Dataset entries
(** * Environment controller of managed-gitops: model and properties

    Shallow embedding of
    [appstudio-controller/controllers/appstudio.redhat.com/environment_controller.go].

    The controller talks to the Kubernetes API through a [client.Client].
    The API server is modelled as a collection of objects per resource kind,
    each identified by the namespace and name in its metadata; a client call
    is served from that collection unless the fault schedule makes it fail
    with a generic (not "not found") error, as
    [sharedutil.IfEnabledSimulateUnreliableClient] may do.  Every call is
    appended, with its outcome, to a log, so that the calls a reconciliation
    issues can be counted. *)

From stdpp Require Import base strings list gmap option.

Set Default Proof Using "Type".
Open Scope string_scope.
Open Scope list_scope.

(** ** Kubernetes meta types *)

Record NamespacedName := mkNamespacedName {
  nnNamespace : string;
  nnName : string;
}.

#[global] Instance NamespacedName_eq_dec : EqDecision NamespacedName.
Proof. solve_decision. Defined.

Record OwnerReference := mkOwnerReference {
  orAPIVersion : string;
  orKind : string;
  orName : string;
  orUID : string;
  orBlockOwnerDeletion : option bool;
  orController : option bool;
}.

#[global] Instance OwnerReference_eq_dec : EqDecision OwnerReference.
Proof. solve_decision. Defined.

Record ObjectMeta := mkObjectMeta {
  Name : string;
  Namespace : string;
  UID : string;
  Labels : gmap string string;
  OwnerReferences : list OwnerReference;
  DeletionTimestamp : option nat;
}.

#[global] Instance ObjectMeta_eq_dec : EqDecision ObjectMeta.
Proof. solve_decision. Defined.

(** [metav1.ObjectMeta{Name: name, Namespace: namespace}] *)
Definition namedMeta (name namespace : string) : ObjectMeta :=
  {| Name := name; Namespace := namespace; UID := ""; Labels := ∅;
     OwnerReferences := []; DeletionTimestamp := None |}.

(** [client.ObjectKeyFromObject] *)
Definition ObjectKeyFromMeta (m : ObjectMeta) : NamespacedName :=
  {| nnNamespace := Namespace m; nnName := Name m |}.

Inductive ConditionStatus := ConditionTrue | ConditionFalse | ConditionUnknown.

#[global] Instance ConditionStatus_eq_dec : EqDecision ConditionStatus.
Proof. solve_decision. Defined.

(** [metav1.Condition]; the transition time stamp is left out, the controller
    never reads it. *)
Record Condition := mkCondition {
  condType : string;
  condMessage : string;
  condStatus : ConditionStatus;
  condReason : string;
}.

#[global] Instance Condition_eq_dec : EqDecision Condition.
Proof. solve_decision. Defined.

(** ** Resource kinds *)

Record KubernetesClusterCredentials := mkKubernetesClusterCredentials {
  APIURL : string;
  ClusterCredentialsSecret : string;
  AllowInsecureSkipTLSVerify : bool;
}.

#[global] Instance KubernetesClusterCredentials_eq_dec :
  EqDecision KubernetesClusterCredentials.
Proof. solve_decision. Defined.

Record UnstableEnvironmentConfiguration := mkUnstableEnvironmentConfiguration {
  ucfCredentials : KubernetesClusterCredentials;
  ucfClusterResources : bool;
  ucfNamespaces : list string;
}.

#[global] Instance UnstableEnvironmentConfiguration_eq_dec :
  EqDecision UnstableEnvironmentConfiguration.
Proof. solve_decision. Defined.

(** [envClaimName] is [Spec.Configuration.Target.DeploymentTargetClaim.ClaimName],
    empty when the Environment has no target. *)
Record EnvironmentSpec := mkEnvironmentSpec {
  envClaimName : string;
  UnstableConfigurationFields : option UnstableEnvironmentConfiguration;
}.

#[global] Instance EnvironmentSpec_eq_dec : EqDecision EnvironmentSpec.
Proof. solve_decision. Defined.

Record Environment := mkEnvironment {
  envAPIVersion : string;
  envKind : string;
  envMeta : ObjectMeta;
  envSpec : EnvironmentSpec;
  envConditions : list Condition;
}.

#[global] Instance Environment_eq_dec : EqDecision Environment.
Proof. solve_decision. Defined.

(** Accessor of the application-api library. *)
Definition GetDeploymentTargetClaimName (e : Environment) : string :=
  envClaimName (envSpec e).

Record DeploymentTargetClaim := mkDeploymentTargetClaim {
  dtcMeta : ObjectMeta;
  dtcTargetName : string;
  dtcPhase : string;
}.

#[global] Instance DeploymentTargetClaim_eq_dec : EqDecision DeploymentTargetClaim.
Proof. solve_decision. Defined.

Definition DeploymentTargetClaimPhase_Bound : string := "Bound".
(** X16.  A code of six digits or more is not the code of its own base
    filename: [llc(base_filename(c)) != c] for [c] above 99999. *)
Theorem base_filename_large_code (c : Z) :
  99999 < c -> llc_of_name (base_filename c) <> Some c.
Proof.
  intros Hc. unfold llc_of_name, substr.
  destruct (1 <=? String.length (base_filename c))%nat; [ | discriminate].
  destruct (4 <=? String.length (base_filename c))%nat; [ | discriminate].
  destruct (name_parts_range (base_filename c)) as [H2 H3].
  intros E.
  assert (E' : from_string (substring 1 2 (base_filename c)) * 1000
               + from_string (substring 4 3 (base_filename c)) = c)
    by congruence.
  lia.
Qed.

Lemma base_filename_large_code_witness :
  llc_of_name (base_filename 100000) <> Some 100000.
Proof. apply base_filename_large_code. lia. Defined.

End NameRange.

Module NameOverloads.
Import Real.

Lemma trunc_range (x : R) (lo hi : Z) :
  (0 <= lo)%Z -> (IZR lo <= x < IZR hi)%R -> (lo <= trunc x < hi)%Z.
Proof.
  intros Hlo Hx. apply IZR_le in Hlo. unfold trunc.
  destruct (Rle_dec 0 x) as [ _ | Hneg ]; [ | lra ].
  destruct (base_Int_part x) as [H1 H2].
  split.
  - apply Z.lt_succ_r. apply lt_IZR. rewrite succ_IZR. lra.
  - apply lt_IZR. lra.
Qed.

(** A number of two digits is written on two characters. *)
Definition two_digits (a : Z) : bool :=
  (String.length (to_string a) =? 2)%nat.

Lemma two_digits_all : forall a, 10 <= a <= 99 -> two_digits a = true.
Proof.
  assert (H : forallb (fun n => two_digits (Z.of_nat n + 10)) (seq 0 90) = true)
    by (vm_compute; reflexivity).
  rewrite forallb_forall in H.
  intros a Ha. specialize (H (Z.to_nat (a - 10))).
  rewrite Z2Nat.id in H by lia. replace (a - 10 + 10) with a in H by lia.
  apply H, in_seq. lia.
Qed.

Lemma one_digit_all : forall a, 0 <= a <= 9 -> String.length (to_string a) = 1%nat.
Proof.
  intros a Ha.
  assert (E : a = 0 \/ a = 1 \/ a = 2 \/ a = 3 \/ a = 4 \/ a = 5 \/ a = 6
              \/ a = 7 \/ a = 8 \/ a = 9) by lia.
  repeat (destruct E as [-> | E]; [reflexivity | ]). subst a. reflexivity.
Qed.

(** The two parts of the code of a point of a square degree. *)
Lemma tile_parts (latitude longitude : R) (a b : Z) :
  0 <= a -> 0 <= b <= 999 ->
  (IZR a - 1 <= latitude < IZR a)%R ->
  (- IZR b < longitude <= 1 - IZR b)%R ->
  trunc (latitude + 1) = a /\ trunc (- longitude + 1) = b.
Proof.
  intros Ha Hb Hlat Hlon. split.
  - pose proof (trunc_range (latitude + 1) a (a + 1) Ha) as H.
    rewrite plus_IZR in H. specialize (H ltac:(lra)). lia.
  - pose proof (trunc_range (- longitude + 1) b (b + 1) ltac:(lia)) as H.
    rewrite plus_IZR in H. specialize (H ltac:(lra)). lia.
Qed.

(** X18.  In exact arithmetic, for a point whose tile has a latitude part [a] of
    two digits and a longitude part [b] between 0 and 999, the name made
    from the coordinates is the name made from the tile code. *)
Theorem base_filename_overloads_agree (latitude longitude : R) (a b : Z) :
  10 <= a <= 99 -> 0 <= b <= 999 ->
  (IZR a - 1 <= latitude < IZR a)%R ->
  (- IZR b < longitude <= 1 - IZR b)%R ->
  base_filename_ll latitude longitude = base_filename (llc latitude longitude).
Proof.
  intros Ha Hb Hlat Hlon.
  destruct (tile_parts latitude longitude a b ltac:(lia) Hb Hlat Hlon)
    as [Ea Eb].
  assert (Ec : llc latitude longitude = a * 1000 + b).
  { unfold llc. cbn -[IZR].
    replace (- (longitude - 1))%R with (- longitude + 1)%R by ring.
    rewrite Ea, Eb. reflexivity. }
  unfold base_filename_ll, base_filename. rewrite Ec.
  change (to_int (latitude + of_int 1)%num) with (trunc (latitude + 1)).
  change (to_int (- longitude + of_int 1)%num) with (trunc (- longitude + 1)).
  rewrite Ea, Eb.
  replace (Z.quot (a * 1000 + b) 1000) with a
    by (apply Z.quot_unique with b; lia).
  replace (Z.rem (a * 1000 + b) 1000) with b
    by (apply Z.rem_unique with a; lia).
  pose proof (two_digits_all a Ha) as H2. unfold two_digits in H2.
  apply Nat.eqb_eq in H2.
  cbv zeta. do 2 f_equal.
  unfold pad_string at 1. rewrite H2. reflexivity.
Qed.

(** X19.  With a latitude part of one digit the two names differ: the name made
    from the coordinates has the digit alone, the name made from the code
    has it after a zero. *)
Theorem base_filename_overloads_differ (latitude longitude : R) (a b : Z) :
  0 <= a <= 9 -> 0 <= b <= 999 ->
  (IZR a - 1 <= latitude < IZR a)%R ->
  (- IZR b < longitude <= 1 - IZR b)%R ->
  base_filename_ll latitude longitude <> base_filename (llc latitude longitude).
Proof.
  intros Ha Hb Hlat Hlon.
  destruct (tile_parts latitude longitude a b ltac:(lia) Hb Hlat Hlon)
    as [Ea Eb].
  assert (Ec : llc latitude longitude = a * 1000 + b).
  { unfold llc. cbn -[IZR].
    replace (- (longitude - 1))%R with (- longitude + 1)%R by ring.
    rewrite Ea, Eb. reflexivity. }
  unfold base_filename_ll, base_filename. rewrite Ec.
  change (to_int (latitude + of_int 1)%num) with (trunc (latitude + 1)).
  change (to_int (- longitude + of_int 1)%num) with (trunc (- longitude + 1)).
  rewrite Ea, Eb.
  replace (Z.quot (a * 1000 + b) 1000) with a
    by (apply Z.quot_unique with b; lia).
  replace (Z.rem (a * 1000 + b) 1000) with b
    by (apply Z.rem_unique with a; lia).
  cbv zeta. intros E. apply (f_equal String.length) in E.
  rewrite !append_length, !pad_string_size, (one_digit_all a Ha) in E.
  cbn in E. lia.
Qed.

Lemma base_filename_overloads_agree_witness :
  base_filename_ll (IZR 405 / 10)%R (- IZR 1053 / 10)%R
  = base_filename (llc (IZR 405 / 10)%R (- IZR 1053 / 10)%R).
Proof.
  apply (base_filename_overloads_agree _ _ 41 106); try lia; lra.
Defined.

Lemma base_filename_overloads_differ_witness :
  base_filename_ll (IZR 55 / 10)%R (- IZR 1053 / 10)%R
  <> base_filename (llc (IZR 55 / 10)%R (- IZR 1053 / 10)%R).
Proof.
  apply (base_filename_overloads_differ _ _ 6 106); try lia; lra.
Defined.

End NameOverloads.

(** ** The tile fetcher: what it runs and removes *)

Section FetchTrace.
Variable FS : Type.
Variable os_open : FS -> string -> option N.
Variable os_stat : FS -> string -> option bool.
Variable os_mkdir : string -> FS -> Z * FS.
Variable os_unlink : string -> FS -> FS.
Variable os_system : string -> FS -> FS.
Variable debug : bool.

(** Whatever the state it starts from, [m] only adds to the trace, and every
    event it adds satisfies [P]. *)
Definition appends {A : Type} (P : event -> Prop) (m : M FS A) : Prop :=
  forall w, exists l, trace FS (snd (m w)) = (trace FS w ++ l)%list /\ Forall P l.

Lemma appends_nothing {A : Type} (P : event -> Prop) (m : M FS A) :
  (forall w, snd (m w) = w) -> appends P m.
Proof.
  intros H w. exists []. rewrite H, app_nil_r. split; [reflexivity | constructor].
Qed.

Lemma appends_one {A : Type} (P : event -> Prop) (m : M FS A) (e : event) :
  P e -> (forall w, trace FS (snd (m w)) = (trace FS w ++ [e])%list) -> appends P m.
Proof.
  intros He H w. exists [e]. split; [apply H | repeat constructor; exact He].
Qed.

Lemma appends_bind {A B : Type} (P : event -> Prop) (m : M FS A)
    (k : A -> M FS B) :
  appends P m -> (forall a, appends P (k a)) -> appends P (bindM FS m k).
Proof.
  intros Hm Hk w. unfold bindM.
  destruct (Hm w) as (l1 & E1 & F1).
  destruct (m w) as [[a | s | ] w'] eqn:E; cbn [snd] in *.
  - destruct (Hk a w') as (l2 & E2 & F2).
    exists (l1 ++ l2)%list. rewrite E2, E1, app_assoc.
    split; [reflexivity | apply Forall_app; split; assumption].
  - exists l1. split; assumption.
  - exists l1. split; assumption.
Qed.

Lemma bindM_ret {A B : Type} (a : A) (k : A -> M FS B) :
  bindM FS (ret FS a) k = k a.
Proof. reflexivity. Qed.

Lemma appends_ret {A : Type} (P : event -> Prop) (a : A) :
  appends P (ret FS a).
Proof. apply appends_nothing. reflexivity. Qed.

Lemma appends_when (P : event -> Prop) (b : bool) (m : M FS unit) :
  appends P m -> appends P (when FS b m).
Proof. intros Hm. destruct b; [exact Hm | apply appends_ret]. Qed.

Lemma appends_emit (P : event -> Prop) (e : event) :
  P e -> appends P (emit FS e).
Proof. intros He. apply (appends_one P _ e He). reflexivity. Qed.

Lemma appends_system (P : event -> Prop) (command : string) :
  P (System command) -> appends P (system FS os_system command).
Proof. intros He. apply (appends_one P _ _ He). reflexivity. Qed.

Lemma appends_file_exists (P : event -> Prop) (filename : string) :
  appends P (file_exists FS os_open filename).
Proof. apply appends_nothing. reflexivity. Qed.

Lemma appends_file_empty (P : event -> Prop) (filename : string) :
  appends P (file_empty FS os_open filename).
Proof. apply appends_nothing. reflexivity. Qed.

Lemma appends_file_delete (P : event -> Prop) (filename : string) :
  P (Unlink filename) -> appends P (file_delete FS os_open os_unlink filename).
Proof.
  intros He. unfold file_delete.
  apply appends_bind; [apply appends_file_exists | intros e].
  apply appends_when. apply (appends_one P _ _ He). reflexivity.
Qed.

Lemma appends_directory_create_if_necessary (P : event -> Prop)
    (dirname : string) :
  P (Mkdir dirname) ->
  appends P (directory_create_if_necessary FS os_stat os_mkdir dirname).
Proof.
  intros He. unfold directory_create_if_necessary.
  apply appends_bind; [apply appends_nothing; reflexivity | intros e].
  apply appends_when. unfold directory_create.
  apply appends_bind.
  - apply (appends_one P _ _ He). intros w.
    destruct (os_mkdir dirname (fs FS w)). reflexivity.
  - intros st. destruct (Z.eqb st 0);
      apply appends_nothing; reflexivity.
Qed.

(** What the fetcher may leave in the trace: lines of output, the removal
    of [archive], the creation of [directory], and lines for [system] that
    begin as its three commands do. *)
Definition fetch_event (archive directory : string) (e : event) : Prop :=
  match e with
  | Cout _ | Cerr _ => True
  | Unlink filename => filename = archive
  | Mkdir dirname => dirname = directory
  | System command =>
      prefix "wget -q -O " command = true
      \/ prefix "unzip -qq -o -d " command = true
      \/ prefix "mv " command = true
  end.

_How to complete this task_. Where does the word "OwnerReferences" appear in the records? Copy every line that holds it.

_Answer box_.
  OwnerReferences : list OwnerReference;
     OwnerReferences := []; DeletionTimestamp := None |}.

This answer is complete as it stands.